SAMa: Material-aware 3D Selection and Segmentation

TL;DR

SAMa addresses the challenge of material selection on 3D objects by adapting a video-based material selector (SAM2) through fine-tuning on a material-focused dataset to achieve multiview-consistent 2D materials predictions. It then lifts these 2D similarities into a lightweight 3D similarity point cloud via depth back-projection and nearest-neighbor queries, enabling interactive, cross-view material selection across arbitrary 3D representations (NeRFs, 3D Gaussians, meshes) without per-asset optimization. The approach yields improved selection accuracy and multiview consistency over strong baselines, while offering fast per-view visualization and broad applicability to segmentation and editing tasks. This work enables material-aware editing, replacement, and segmentation in 3D synthesis pipelines, enhancing X-to-3D workflows and downstream material manipulation across multiple representations.

Abstract

Decomposing 3D assets into material parts is a common task for artists and creators, yet remains a highly manual process. In this work, we introduce Select Any Material (SAMa), a material selection approach for various 3D representations. Building on the recently introduced SAM2 video selection model, we extend its capabilities to the material domain. We leverage the model's cross-view consistency to create a 3D-consistent intermediate material-similarity representation in the form of a point cloud from a sparse set of views. Nearest-neighbour lookups in this similarity cloud allow us to efficiently reconstruct accurate continuous selection masks over objects' surfaces that can be inspected from any view. Our method is multiview-consistent by design, alleviating the need for contrastive learning or feature-field pre-processing, and performs optimization-free selection in seconds. Our approach works on arbitrary 3D representations and outperforms several strong baselines in terms of selection accuracy and multiview consistency. It enables several compelling applications, such as replacing the diffuse-textured materials on a text-to-3D output, or selecting and editing materials on NeRFs and 3D-Gaussians.

Figures (9)

• Figure 1: Overview over our method. Starting from a 3D asset and a user click, we sample cameras and create a set of renderings covering the object, which we subsequently process with our similarity network SAMa to compute dense per-pixel similarity values.
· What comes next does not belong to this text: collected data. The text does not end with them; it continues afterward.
(** The end of a process that had not ended: its exit code is recorded and every child of
    its threads goes to the reaper. *)
Lemma finish_process_spec s p code :
  ps_ok s → is_Some (tasks s !! p) → group_dead s (tgid s p) → is_process_zombie s (tgid s p) = false →
  (∃ g, groups (finish_process_exit s p code) !! tgid s p = Some g ∧ process_zombie g = true ∧ tg_exit_code g = code) ∧
  ∀ m c tc, m ∈ user_members s (tgid s p) → c ∈ children (task s m) →
    tasks (finish_process_exit s p code) !! c = Some tc → parent tc = reaper s.
Proof.
  intros Hok Hp Hd Hz. destruct Hp as [t Ht]. destruct (ok_member s Hok p t Ht) as (g&Hg&_).
  pose proof (task_Some _ _ _ Ht) as Etask. assert (Etg : tgid s p = t_tgid (tcb t)) by (unfold tgid; by rewrite Etask).
  destruct (mark_process_zombie s (tgid s p) code) as [s1 first] eqn:Em.
  destruct (mark_zombie_ok _ _ _ _ _ Em Hok Hd) as [Hok1 _].
  unfold finish_process_exit. rewrite Em. unfold mark_process_zombie in Em. rewrite Hz in Em. injection Em as Es1 <-.
  assert (Htg1 : tgid s1 p = tgid s p) by (by rewrite <-Es1).
  assert (Hum : user_members s1 (tgid s p) = user_members s (tgid s p)).
  { rewrite <-Es1. unfold user_members, group, is_kernel, task, upd_group, with_groups. simpl.
    rewrite Etg. rewrite !lookup_total_alt, lookup_alter_eq, Hg. done. }
  assert (Hg1 : ∃ g1, groups s1 !! tgid s p = Some g1 ∧ process_zombie g1 = true ∧ tg_exit_code g1 = code).
  { rewrite <-Es1, groups_upd, bool_decide_eq_true_2, Etg, Hg by done. by eexists. }
  assert (Hrest : reaper s1 = reaper s ∧ tasks s1 = tasks s) by (by rewrite <-Es1). destruct Hrest as [Er1 Et1]. clear Es1.
  set (s2 := release_vfork_parent s1 p) in *. assert (Q2 : qstep s1 s2) by apply qstep_vfork.
  assert (Htg2 : tgid s2 p = tgid s p) by (rewrite (qstep_tgid _ _ _ Q2); [done|rewrite Et1; by eexists]).
  rewrite Htg2. set (ms := user_members s2 (tgid s p)). assert (Ems : ms = user_members s (tgid s p)).
  { unfold ms. by rewrite (user_members_qstep _ _ _ Q2). }
  assert (Hnd : NoDup ms) by (rewrite Ems; by apply user_members_nodup). clearbody s2 ms.
  set (s3 := pemit s2 _). assert (Q3 : qstep s2 s3) by apply qstep_emit. clearbody s3.
  set (s4 := detach_loop s3 ms []). assert (Q4 : qstep s3 s4) by apply qstep_detach. clearbody s4.
  set (s5 := release_process_runtime_resources s4 ms). assert (Q5 : qstep s4 s5) by apply qstep_release. clearbody s5.
  set (s6 := notify_child_exit s5 p). assert (Q6 : qstep s5 s6) by apply qstep_notify. clearbody s6.
  assert (Q : qstep s1 s6) by (etransitivity; [exact Q2|]; etransitivity; [exact Q3|]; etransitivity; [exact Q4|];
    etransitivity; [exact Q5|exact Q6]).
  pose proof (qstep_ok _ _ Q Hok1) as Hok6. clear Q2 Q3 Q4 Q5 Q6.
  pose proof (take_orphans_all s6 ms) as Hall. pose proof (take_orphans_tstep s6 ms) as Hts.
  pose proof (take_orphans_ok s6 ms (ps_tree_ok _ Hok6) Hnd) as Ho.
  destruct (take_orphans s6 ms) as [s7 cs]. cbn [fst snd] in *. destruct Ho as (Ht7&Hndc&Hfree&_&_).
  pose proof (tstep_ok _ _ Hts Hok6 Ht7) as Hok7.
  destruct (reparent_ok s7 cs Ht7 Hndc) as [_ Hts8]; [intros c Hc; by apply Hfree|apply Hok7|].
  pose proof (reparent_parent s7 cs) as Hpar. set (s8 := reparent s7 cs) in *. clearbody s8.
  set (s9 := match parent (task s1 p) with Some _ => _ | None => _ end).
  assert (Q9 : qstep s8 s9).
  { unfold s9. destruct (parent _); [|reflexivity]. case_bool_decide; [apply qstep_wake|reflexivity]. }
  clearbody s9. assert (Q10 : qstep s8 (pemit s9 [WakeChildWaiters])) by (etransitivity; [exact Q9|apply qstep_emit]).
  split.
  - destruct Hg1 as (g1&Hg1&Hz1&Hc1). destruct (qstep_group_some _ _ _ _ Q Hg1) as (g6&Hg6&(_&Ez6&Ec6)).
    assert (Hg8 : groups s8 !! tgid s p = Some g6).
    { destruct (ts_rest _ _ Hts8) as [-> _]. by destruct (ts_rest _ _ Hts) as [-> _]. }
    destruct (qstep_group_some _ _ _ _ Q10 Hg8) as (g9&Hg9&(_&Ez9&Ec9)). exists g9. split; [done|]. split; congruence.
  - intros m c tc Hm Hc Htc. destruct (qstep_task_back _ _ _ _ Q10 Htc) as (t8&Ht8&Qt). rewrite (q_parent _ _ Qt).
    rewrite (Hpar c t8); [|apply (Hall m c Hnd); [by rewrite Ems|]|done].
    + destruct (ts_rest _ _ Hts) as (_&_&->&_). by destruct (qs_rest _ _ Q) as (_&->&_).
    + rewrite (qstep_children _ _ _ Q). unfold task. by rewrite Et1.
Qed.


(** What is left of a process that ended: its exit code, no thread that can run, and its
    children with the reaper. *)
Record process_ended s s' (tg code : Z) : Prop := {
  pn_group : ∃ g, groups s' !! tg = Some g ∧ process_zombie g = true ∧ tg_exit_code g = code;
  pn_dead : group_dead s' tg;
  pn_children : ∀ m c tc, m ∈ user_members s tg → c ∈ children (task s m) → tasks s' !! c = Some tc → parent tc = reaper s
}.

Lemma ok_exited_dead s tg g : ps_ok s → groups s !! tg = Some g → process_zombie g = true → group_dead s tg.
Proof. intros Hok Hg Hz p t Ht <- Hk. by apply (ok_exited s Hok p t g). Qed.

(** All members exit, then the process ends. *)
Lemma members_then_process who s p code evs :
  ps_ok s → is_Some (tasks s !! p) → is_process_zombie s (tgid s p) = false →
  process_ended s (finish_process_exit (pemit (foldl (exit_member who code) s (user_members s (tgid s p))) evs) p code) (tgid s p) code.
Proof.
  intros Hok Hp Hz. set (s1 := pemit _ evs).
  assert (Q : qstep s s1) by (etransitivity; [|apply qstep_emit]; apply qstep_foldl; intros; apply qstep_exit_member).
  assert (Ht1 : tgid s1 p = tgid s p) by (by apply qstep_tgid).
  assert (Hp1 : is_Some (tasks s1 !! p)) by (by eapply qstep_some).
  pose proof (qstep_ok _ _ Q Hok) as Hok1. assert (Hd : group_dead s1 (tgid s1 p)).
  { rewrite Ht1. by apply (exit_members_dead who code s). }
  assert (Hz1 : is_process_zombie s1 (tgid s1 p) = false).
  { rewrite Ht1. unfold is_process_zombie, group in *. pose proof (qs_groups _ _ Q (tgid s p)) as Hg. rewrite lookup_total_alt in *.
    destruct (groups s !! tgid s p), (groups s1 !! tgid s p); inversion Hg as [? ? (_&E&_)|]; subst; simpl in *; [congruence|done]. }
  destruct (finish_process_spec s1 p code Hok1 Hp1 Hd Hz1) as [(g&Hg&Hgz&Hgc) Hch].
  destruct (finish_process_ok s1 p code Hok1 Hp1 Hd) as [Hok2 _]. rewrite Ht1 in *. split; [by exists g|by eapply ok_exited_dead|].
  intros m c tc Hm Hc Htc. rewrite (Hch m c tc); [by destruct (qs_rest _ _ Q) as (_&->&_)| |by rewrite (qstep_children _ _ _ Q)|done].
  by rewrite (user_members_qstep _ _ _ Q).
Qed.

Lemma terminate_spec s p t code :
  ps_ok s → tasks s !! p = Some t → t_is_kernel (tcb t) = false → is_process_zombie s (tgid s p) = false →
  process_ended s (terminate_task_group s p code) (tgid s p) code.
Proof.
  intros Hok Ht Hk Hz. unfold terminate_task_group, is_kernel. rewrite (task_Some _ _ _ Ht), Hk.
  apply members_then_process; [done|by eexists|done].
Qed.

(** [SIGKILL] cannot be blocked, caught or ignored. *)
Lemma queue_sigkill s p t info :
  ps_ok s → tasks s !! p = Some t → queue_signal s p SIGKILL info = terminate_task_group s p (signal_exit_code SIGKILL).
Proof.
  intros Hok Ht. unfold queue_signal, queue_signal_with. change (bool_decide (SIGKILL = SIGCONT)) with false. cbv zeta iota.
  destruct (actions_of_ok s p Hok) as (_&_&Hd). rewrite (Hd SIGKILL) by done.
  destruct (ok_signals s Hok p t Ht) as [[(_&Hkill&_) _ _ _] _]. rewrite unblocked_bit by (unfold SIGKILL; lia).
  by rewrite (task_Some _ _ _ Ht), Hkill.
Qed.

Lemma signal_target_in s targets n q : signal_target s targets n = Some q → q ∈ targets.
Proof.
  unfold signal_target. destruct (list_find _ targets) as [[i x]|] eqn:E1.
  { intros [= <-]. apply list_find_Some in E1 as (E1&_). by eapply list_elem_of_lookup_2. }
  clear E1. destruct (list_find _ targets) as [[i x]|] eqn:E2.
  { intros [= <-]. apply list_find_Some in E2 as (E2&_). by eapply list_elem_of_lookup_2. }
  destruct targets; [done|]. intros [= <-]. by left.
Qed.

Lemma signal_target_some s targets n : targets ≠ [] → is_Some (signal_target s targets n).
Proof. intros Hne. unfold signal_target. destruct (list_find _ _) as [[]|]; [by eexists|]. destruct (list_find _ _) as [[]|]; [by eexists|]. destruct targets; [done|by eexists]. Qed.

Lemma filter_all {A} (P : A → Prop) `{!∀ x, Decision (P x)} (l : list A) : (∀ x, x ∈ l → P x) → filter P l = l.
Proof.
  induction l as [|x l IH]; intros Hl; [done|]. rewrite filter_cons, decide_True by (apply Hl; by left). f_equal.
  apply IH. intros y Hy. apply Hl. by right.
Qed.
We then back-project these values to 3D and store them in a point cloud than can be efficiently queried and interpolated for novel views.
• Figure 2: Schematic overview of our fine-tuned model. The image encoder (in blue) is frozen, all other blocks (in red) are fine-tuned. Given an input image and a clicked pixel, the model outputs a material similarity map. Figure adapted from ravi2024sam2.
• Figure 3: Effects of fine-tuning on images vs. videos. Top row shows the clicked frame. Bottom row shows an unclicked frame for which the similarity map is inferred from the model's memory.
• Figure 4: Effects of duplicating the clicked frame in the sequence. Similarity after frame duplication is significantly cleaner, as the model is forced to use the memory module.
• Figure 5: kNN 3D voting significantly reduces noise and improves selection quality, as seen from the insets.